Segment Start: TASK MATERIAL

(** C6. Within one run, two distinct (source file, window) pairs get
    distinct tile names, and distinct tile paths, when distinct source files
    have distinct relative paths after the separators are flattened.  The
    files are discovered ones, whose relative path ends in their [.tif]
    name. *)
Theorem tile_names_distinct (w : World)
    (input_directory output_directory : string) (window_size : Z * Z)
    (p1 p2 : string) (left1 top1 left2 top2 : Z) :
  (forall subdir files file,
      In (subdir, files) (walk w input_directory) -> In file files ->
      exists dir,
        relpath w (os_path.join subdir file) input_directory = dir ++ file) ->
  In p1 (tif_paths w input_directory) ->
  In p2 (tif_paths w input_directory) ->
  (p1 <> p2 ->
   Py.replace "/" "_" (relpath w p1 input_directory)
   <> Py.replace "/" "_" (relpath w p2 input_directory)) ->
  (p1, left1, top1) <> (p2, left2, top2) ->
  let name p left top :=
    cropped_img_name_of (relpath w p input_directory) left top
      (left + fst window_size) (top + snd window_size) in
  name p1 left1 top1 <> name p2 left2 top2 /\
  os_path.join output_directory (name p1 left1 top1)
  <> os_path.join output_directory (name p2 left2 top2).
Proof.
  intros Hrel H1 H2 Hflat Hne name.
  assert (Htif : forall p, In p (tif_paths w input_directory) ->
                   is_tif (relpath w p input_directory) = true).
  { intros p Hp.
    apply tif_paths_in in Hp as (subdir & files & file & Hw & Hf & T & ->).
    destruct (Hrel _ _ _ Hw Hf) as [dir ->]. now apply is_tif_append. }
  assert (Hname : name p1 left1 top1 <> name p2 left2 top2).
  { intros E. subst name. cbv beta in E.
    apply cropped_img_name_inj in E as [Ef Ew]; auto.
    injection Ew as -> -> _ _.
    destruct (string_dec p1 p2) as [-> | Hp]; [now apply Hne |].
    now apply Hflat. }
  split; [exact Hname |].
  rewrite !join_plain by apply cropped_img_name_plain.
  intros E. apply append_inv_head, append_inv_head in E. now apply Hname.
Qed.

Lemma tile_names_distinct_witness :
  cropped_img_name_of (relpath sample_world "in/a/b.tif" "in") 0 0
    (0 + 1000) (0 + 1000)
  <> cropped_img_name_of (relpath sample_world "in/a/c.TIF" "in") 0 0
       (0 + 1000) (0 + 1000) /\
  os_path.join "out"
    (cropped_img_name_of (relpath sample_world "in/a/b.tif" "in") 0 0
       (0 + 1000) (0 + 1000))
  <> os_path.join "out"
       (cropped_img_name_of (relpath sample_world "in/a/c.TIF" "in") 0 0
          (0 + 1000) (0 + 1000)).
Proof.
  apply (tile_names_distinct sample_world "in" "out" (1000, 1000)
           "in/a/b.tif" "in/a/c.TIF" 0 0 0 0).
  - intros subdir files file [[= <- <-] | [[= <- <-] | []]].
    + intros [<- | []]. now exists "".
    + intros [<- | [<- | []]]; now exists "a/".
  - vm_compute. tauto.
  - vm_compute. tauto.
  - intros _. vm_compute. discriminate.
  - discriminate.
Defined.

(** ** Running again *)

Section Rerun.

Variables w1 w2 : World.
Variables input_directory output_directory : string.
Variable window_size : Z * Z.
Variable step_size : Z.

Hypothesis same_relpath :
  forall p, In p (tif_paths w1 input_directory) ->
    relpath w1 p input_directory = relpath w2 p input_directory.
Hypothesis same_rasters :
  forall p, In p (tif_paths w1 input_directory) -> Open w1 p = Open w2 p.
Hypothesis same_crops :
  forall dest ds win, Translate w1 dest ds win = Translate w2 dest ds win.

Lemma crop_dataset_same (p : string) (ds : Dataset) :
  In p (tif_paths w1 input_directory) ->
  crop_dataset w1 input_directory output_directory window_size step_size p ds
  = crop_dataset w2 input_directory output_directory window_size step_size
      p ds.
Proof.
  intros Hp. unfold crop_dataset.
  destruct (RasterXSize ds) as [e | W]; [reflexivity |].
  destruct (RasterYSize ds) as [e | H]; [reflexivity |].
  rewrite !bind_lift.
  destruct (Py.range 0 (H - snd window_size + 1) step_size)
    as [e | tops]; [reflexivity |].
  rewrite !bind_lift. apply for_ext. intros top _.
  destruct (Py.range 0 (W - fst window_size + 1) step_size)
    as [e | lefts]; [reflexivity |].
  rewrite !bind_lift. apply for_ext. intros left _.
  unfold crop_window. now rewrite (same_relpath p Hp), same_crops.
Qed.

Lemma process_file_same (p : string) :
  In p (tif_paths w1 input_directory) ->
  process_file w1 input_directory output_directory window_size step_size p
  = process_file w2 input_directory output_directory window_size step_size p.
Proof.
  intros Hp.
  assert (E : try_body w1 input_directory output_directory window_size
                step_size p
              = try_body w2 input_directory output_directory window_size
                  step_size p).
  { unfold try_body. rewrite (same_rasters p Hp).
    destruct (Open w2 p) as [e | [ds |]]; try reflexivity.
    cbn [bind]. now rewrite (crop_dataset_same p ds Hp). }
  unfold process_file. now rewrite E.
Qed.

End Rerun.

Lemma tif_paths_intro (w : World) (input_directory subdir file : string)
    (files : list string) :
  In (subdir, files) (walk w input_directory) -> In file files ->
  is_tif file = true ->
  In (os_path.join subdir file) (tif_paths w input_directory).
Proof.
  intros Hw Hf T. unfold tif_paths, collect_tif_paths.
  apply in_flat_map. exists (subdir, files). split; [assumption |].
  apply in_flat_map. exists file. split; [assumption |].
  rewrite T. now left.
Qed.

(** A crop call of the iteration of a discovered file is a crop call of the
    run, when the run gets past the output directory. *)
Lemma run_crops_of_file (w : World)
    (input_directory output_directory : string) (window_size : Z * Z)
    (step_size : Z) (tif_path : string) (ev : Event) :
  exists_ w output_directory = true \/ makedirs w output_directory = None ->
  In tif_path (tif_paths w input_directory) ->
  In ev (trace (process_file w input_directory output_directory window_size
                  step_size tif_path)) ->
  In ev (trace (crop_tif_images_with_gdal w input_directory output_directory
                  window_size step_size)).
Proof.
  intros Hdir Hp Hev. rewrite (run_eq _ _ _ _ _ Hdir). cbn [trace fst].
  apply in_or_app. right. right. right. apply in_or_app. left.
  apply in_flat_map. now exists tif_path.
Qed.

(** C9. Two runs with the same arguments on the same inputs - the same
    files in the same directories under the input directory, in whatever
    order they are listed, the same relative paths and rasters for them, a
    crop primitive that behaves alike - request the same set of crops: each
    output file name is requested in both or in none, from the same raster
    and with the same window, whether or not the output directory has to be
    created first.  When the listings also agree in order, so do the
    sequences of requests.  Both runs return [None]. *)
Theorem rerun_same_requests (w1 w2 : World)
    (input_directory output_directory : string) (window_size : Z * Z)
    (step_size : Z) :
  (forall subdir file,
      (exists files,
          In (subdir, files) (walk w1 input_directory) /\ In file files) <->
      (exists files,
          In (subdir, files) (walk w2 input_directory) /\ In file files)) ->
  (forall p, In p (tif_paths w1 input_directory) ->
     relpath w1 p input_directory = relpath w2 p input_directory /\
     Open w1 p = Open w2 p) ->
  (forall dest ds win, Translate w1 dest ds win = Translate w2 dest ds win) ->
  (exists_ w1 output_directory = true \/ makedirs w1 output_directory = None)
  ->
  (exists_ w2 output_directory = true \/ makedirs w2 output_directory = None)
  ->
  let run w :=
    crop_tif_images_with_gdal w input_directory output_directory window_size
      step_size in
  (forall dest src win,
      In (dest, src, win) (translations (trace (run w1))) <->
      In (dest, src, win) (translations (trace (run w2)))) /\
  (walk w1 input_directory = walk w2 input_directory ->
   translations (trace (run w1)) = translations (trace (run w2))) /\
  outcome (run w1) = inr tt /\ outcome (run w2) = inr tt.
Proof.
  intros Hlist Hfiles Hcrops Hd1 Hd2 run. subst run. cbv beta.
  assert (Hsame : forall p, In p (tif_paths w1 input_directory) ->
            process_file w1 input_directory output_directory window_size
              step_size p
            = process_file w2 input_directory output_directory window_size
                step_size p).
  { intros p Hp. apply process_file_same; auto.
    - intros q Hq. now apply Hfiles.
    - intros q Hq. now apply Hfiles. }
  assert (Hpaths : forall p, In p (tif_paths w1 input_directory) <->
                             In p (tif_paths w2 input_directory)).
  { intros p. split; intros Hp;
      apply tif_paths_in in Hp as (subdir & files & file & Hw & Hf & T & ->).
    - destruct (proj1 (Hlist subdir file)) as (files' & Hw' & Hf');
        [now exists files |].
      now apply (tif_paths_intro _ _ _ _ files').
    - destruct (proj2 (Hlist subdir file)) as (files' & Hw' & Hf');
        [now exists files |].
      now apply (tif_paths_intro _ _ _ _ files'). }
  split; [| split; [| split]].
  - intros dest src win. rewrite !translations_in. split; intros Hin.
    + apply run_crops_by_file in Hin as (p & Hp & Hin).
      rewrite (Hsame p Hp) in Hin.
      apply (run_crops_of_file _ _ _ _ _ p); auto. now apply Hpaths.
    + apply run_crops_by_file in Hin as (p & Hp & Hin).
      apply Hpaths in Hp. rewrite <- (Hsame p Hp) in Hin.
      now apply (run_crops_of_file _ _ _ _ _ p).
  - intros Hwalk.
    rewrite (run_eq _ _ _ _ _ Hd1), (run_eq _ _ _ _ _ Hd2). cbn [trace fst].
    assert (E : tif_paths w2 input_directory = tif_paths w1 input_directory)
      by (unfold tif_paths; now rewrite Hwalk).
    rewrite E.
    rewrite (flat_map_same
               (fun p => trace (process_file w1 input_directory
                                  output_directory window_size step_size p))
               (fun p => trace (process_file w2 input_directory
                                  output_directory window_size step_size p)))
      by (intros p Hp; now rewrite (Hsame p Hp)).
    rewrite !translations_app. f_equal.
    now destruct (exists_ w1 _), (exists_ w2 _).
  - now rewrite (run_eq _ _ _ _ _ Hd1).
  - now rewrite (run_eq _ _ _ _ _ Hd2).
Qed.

Segment End: TASK MATERIAL

Within the entries above, find each line where "Hrel" appears; copy every one.

### EXERCISE RESPONSE
  intros Hrel H1 H2 Hflat Hne name.
    destruct (Hrel _ _ _ Hw Hf) as [dir ->]. now apply is_tif_append. }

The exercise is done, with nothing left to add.